If you look up the ticker PNNT in Yahoo! Finance or Google Finance, you’ll instantly see what makes the company special: PennantPark is offering an annual dividend yield of about 11.9%!
So if an investor purchases PennantPark stock right now, they would be earning a dividend yield that’s more than six times as high as that of the benchmark’s average.
And there’s more. Remember when I said that valuations are bloated in today’s stock market? Well, on that front, PNNT stock could turn out to be an exception, too.
You see, PennantPark is an investment company that’s structured as a business development company (BDC).
Like most BDCs, PNNT reports its net asset value at regular intervals. According to the company’s most recent earnings report, the company had a net asset value of $8.68 per share on September 30. (Source: “PennantPark Investment Corporation Announces Financial Results for the Fourth Quarter and Fiscal Year Ended September 30, 2019,” PennantPark Investment Corp., November 21, 2019.)
And keep in mind that, at the time of this writing, PennantPark Investment Corp’s share price is $6.09. This means, if the company’s fundamentals haven’t changed much since the end of September, PennantPark stock would be trading at a discount of around 30% to its net asset value.
Should Investors Consider This High-Yield Bargain Stock?
Now, I know what you’re probably thinking. A double-digit yield combined with a sizable discount can seem too good to be true in today’s market. Can the company actually afford this level of payout?
Well, just like many of its BDC peers, PennantPark Investment Corp. is a lender to middle-market businesses. As of September 30, the company’s portfolio consisted of investments in 67 companies, with an average investment size of $18.2 million. Notably, 79% of the portfolio was invested in secured debt. (Source: “PennantPark Investment Corporation,” PennantPark Investment Corporation, last accessed September 30, 2019.)

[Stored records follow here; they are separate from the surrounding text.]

(** A decoded record can be encoded back without loss. *)
Lemma lease_v2_from_bytes_wf x r :
  lease_v2_from_bytes x = Some r -> lease_v2_wf r /\ lease_v2_truncate r = r.
Proof.
  unfold lease_v2_from_bytes. case_decide; [done|]. intros E.
  destruct (slice 33 2 x) as [lb|] eqn:Elb; [|done]. cbn [mbind option_bind] in E.
  case_decide; [done|]. revert E.
  destruct (slice 0 8 x) as [t|]; [|done]. cbn [mbind option_bind].
  destruct (slice 8 8 x) as [g|] eqn:Eg; [|done]. cbn [mbind option_bind].
  destruct (slice 16 8 x) as [dl|]; [|done]. cbn [mbind option_bind].
  destruct (slice 24 1 x) as [rv|]; [|done]. cbn [mbind option_bind].
  destruct (slice 25 8 x) as [rc|] eqn:Erc; [|done]. cbn [mbind option_bind].
  destruct (slice 35 _ x) as [req|] eqn:Ereq; [|done]. cbn [mbind option_bind]. intros [= <-].
  split.
  - split; [apply i64_wrap_range|]. split; [by eapply slice_u64|].
    split; [apply i64_wrap_range|by eapply slice_u64].
  - unfold lease_v2_truncate. simpl. f_equal. apply take_ge.
    rewrite (slice_length _ _ _ _ Ereq). pose proof (be_val_range lb) as Hr.
    rewrite (slice_length _ _ _ _ Elb) in Hr. unfold U16_MAX. lia.
Qed.

Lemma len32_val x :
  in_u32 (Z.of_nat (length x)) -> Z.to_nat (be_val (len32 x)) = length x.
Proof.
  intros H. unfold len32, u32_wrap. unfold in_u32 in H.
  rewrite Z.mod_small, be32_val by done. lia.
Qed.

Lemma length_len32 x : length (len32 x) = 4%nat.
Proof. apply length_be32. Qed.

Lemma take_app_exact {A} (n : nat) (x y : list A) : length x = n -> take n (x ++ y) = x.
Proof. intros <-. apply take_app_length. Qed.
Lemma drop_app_exact {A} (n : nat) (x y : list A) : length x = n -> drop n (x ++ y) = y.
Proof. intros <-. apply drop_app_length. Qed.

Lemma fence_roundtrip start end_ op_id :
  in_u64 op_id -> in_u32 (Z.of_nat (length start)) ->
  decode_direct_write_fence (encode_direct_write_fence start end_ op_id) =
  Some {| fence_start := start; fence_end := end_; fence_op_id := op_id |}.
Proof.
  intros Ho Hs. unfold decode_direct_write_fence, encode_direct_write_fence.
  rewrite (slice_here 8) by done. cbn [mbind option_bind].
  rewrite (slice_skip 8 0 4), (slice_here 4) by done. cbn [mbind option_bind].
  rewrite len32_val by done.
  rewrite (slice_skip 8 4), (slice_skip 4 0), slice_here by done. cbn [mbind option_bind].
  rewrite be64_val by done. do 2 f_equal.
  rewrite !app_assoc. apply drop_app_exact. rewrite !length_app, length_be64, length_len32. lia.
Qed.
(* ===== verification/Txn.v ===== *)
(** * Transactions

    The types of [coord-server/src/txn/mod.rs] and the comparison of an actual
    value with a target.  The execution of a transaction is in [Mvcc]. *)

From S2P Require Export Bytes.

Local Open Scope Z_scope.

Inductive CompareTarget := CtVersion | CtValue | CtModRevision | CtCreateRevision.

Inductive CompareOp := OpEqual | OpGreater | OpLess | OpNotEqual.

Inductive CompareValue :=
  | CvVersion (v : Z)
  | CvValue (v : bytes)
  | CvModRevision (v : Z)
  | CvCreateRevision (v : Z).

Record TxnCompare := {
  cmp_key : bytes;
  cmp_target : CompareTarget;
  cmp_op : CompareOp;
  cmp_target_value : CompareValue }.

Inductive TxnOp :=
  | TxnPut (key value : bytes) (lease : option Z)
  | TxnDelete (key : bytes)
  | TxnRange (key range_end : bytes) (limit : Z).

Inductive TxnOpResponse :=
  | RespPut (revision : Z)
  | RespDelete (revision : Z)
  | RespRange (kvs : list (bytes * bytes)) (count revision : Z).

Record TxnResult := {
  succeeded : bool;
  txn_revision : Z;
  responses : list TxnOpResponse }.

Definition cv_eq (x y : CompareValue) : bool :=
  match x, y with
  | CvVersion a, CvVersion c => a =? c
  | CvValue a, CvValue c => bytes_eqb a c
  | CvModRevision a, CvModRevision c => a =? c
  | CvCreateRevision a, CvCreateRevision c => a =? c
  | _, _ => false
  end.

Definition cv_gt (x y : CompareValue) : bool :=
  match x, y with
  | CvVersion a, CvVersion c => c <? a
  | CvValue a, CvValue c => bytes_ltb c a
  | CvModRevision a, CvModRevision c => c <? a
  | CvCreateRevision a, CvCreateRevision c => c <? a
  | _, _ => false
  end.

Definition cv_lt (x y : CompareValue) : bool :=
  match x, y with
  | CvVersion a, CvVersion c => a <? c
  | CvValue a, CvValue c => bytes_ltb a c
  | CvModRevision a, CvModRevision c => a <? c
  | CvCreateRevision a, CvCreateRevision c => a <? c
  | _, _ => false
  end.

(** [CompareValue::compare]. *)
Definition cv_compare (x y : CompareValue) (op : CompareOp) : bool :=
  match op with
  | OpEqual => cv_eq x y
  | OpNotEqual => negb (cv_eq x y)
  | OpGreater => cv_gt x y
  | OpLess => cv_lt x y
  end.

(** Of two values of one kind exactly one of less, equal and greater holds. *)
Lemma cv_compare_trichotomy x y :
  (match x, y with
   | CvVersion _, CvVersion _ | CvValue _, CvValue _
   | CvModRevision _, CvModRevision _ | CvCreateRevision _, CvCreateRevision _ => True
   | _, _ => False
   end) ->
  (cv_compare x y OpLess = true /\ cv_compare x y OpEqual = false
     /\ cv_compare x y OpGreater = false) \/
  (cv_compare x y OpLess = false /\ cv_compare x y OpEqual = true
     /\ cv_compare x y OpGreater = false) \/
  (cv_compare x y OpLess = false /\ cv_compare x y OpEqual = false
     /\ cv_compare x y OpGreater = true).
Proof.
  destruct x as [a|a|a|a], y as [c|c|c|c]; intros H; try done; simpl;
    try (destruct (Z.lt_trichotomy a c) as [?|[?|?]]; lia).
  unfold bytes_eqb.
  destruct (bytes_lt_trichotomy a c) as [Hl|[->|Hg]].
  - left. rewrite Hl. assert (a <> c) by (intros ->; by apply (irreflexivity bytes_lt c)).
    rewrite bool_decide_eq_false_2 by done. split_and!; [done|done|].
    destruct (bytes_ltb_spec c a) as [Hca|]; [|done].
    destruct (irreflexivity bytes_lt a). by etrans.
  - right; left. by rewrite bool_decide_eq_true_2, bytes_ltb_irrefl.
  - right; right. rewrite Hg. assert (a <> c) by (intros ->; by apply (irreflexivity bytes_lt c)).
    rewrite bool_decide_eq_false_2 by done. split_and!; [|done|done].
    destruct (bytes_ltb_spec a c) as [Hac|]; [|done].
    destruct (irreflexivity bytes_lt a). by etrans.
Qed.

PennantPark’s portfolio has a highly diversified industry mix, with the top exposures being healthcare, education and childcare (16%); energy and utilities (10%); media (eight percent); consumer products (six percent); and building materials (five percent). No other individual industry accounts for more than five percent of the company’s portfolio.
At the end of the third quarter, the yield at cost on PennantPark’s debt investments was 9.8%. Therefore, by collecting oversized interest income from its portfolio, the BDC can pay a hefty dividend.
Looking at the financials, we see that PennantPark Investment Corp. generated core net investment income of $0.17 per share in the fourth quarter of its fiscal-year 2019, which ended September 30. The amount was one cent short of its quarterly dividend payment of $0.18 per share.
In full-year fiscal 2019, things looked a bit better as PennantPark earned $0.71 per share in core net investment income. During the year, it also declared $0.72 per share of total dividends. So the company did cover its payout, but it did not leave any room for error.
As a risk-averse income investor, I would like to see a stronger dividend coverage. But I should also point out that, even as it stands, the company does have some financial wiggle room.
In the company’s latest earnings conference call, PennantPark Investment Corp.’s Chairman and Chief Executive Officer Art Penn said, “As of September 30, taxable spillover of $0.34 per share, which provides significant dividend cushion.” (Source: “PennantPark Investment’s (PNNT) CEO Art Penn on Q4 2019 Results – Earnings Call Transcript,” Seeking Alpha, November 22, 2019.)
Bottom Line on PennantPark Investment Corp.
Like most ultra-high yielders, PNNT stock is not perfect.
But with a jaw-dropping payout and a sizable discount to net asset value, this BDC deserves a spot on income investors’ watch lists.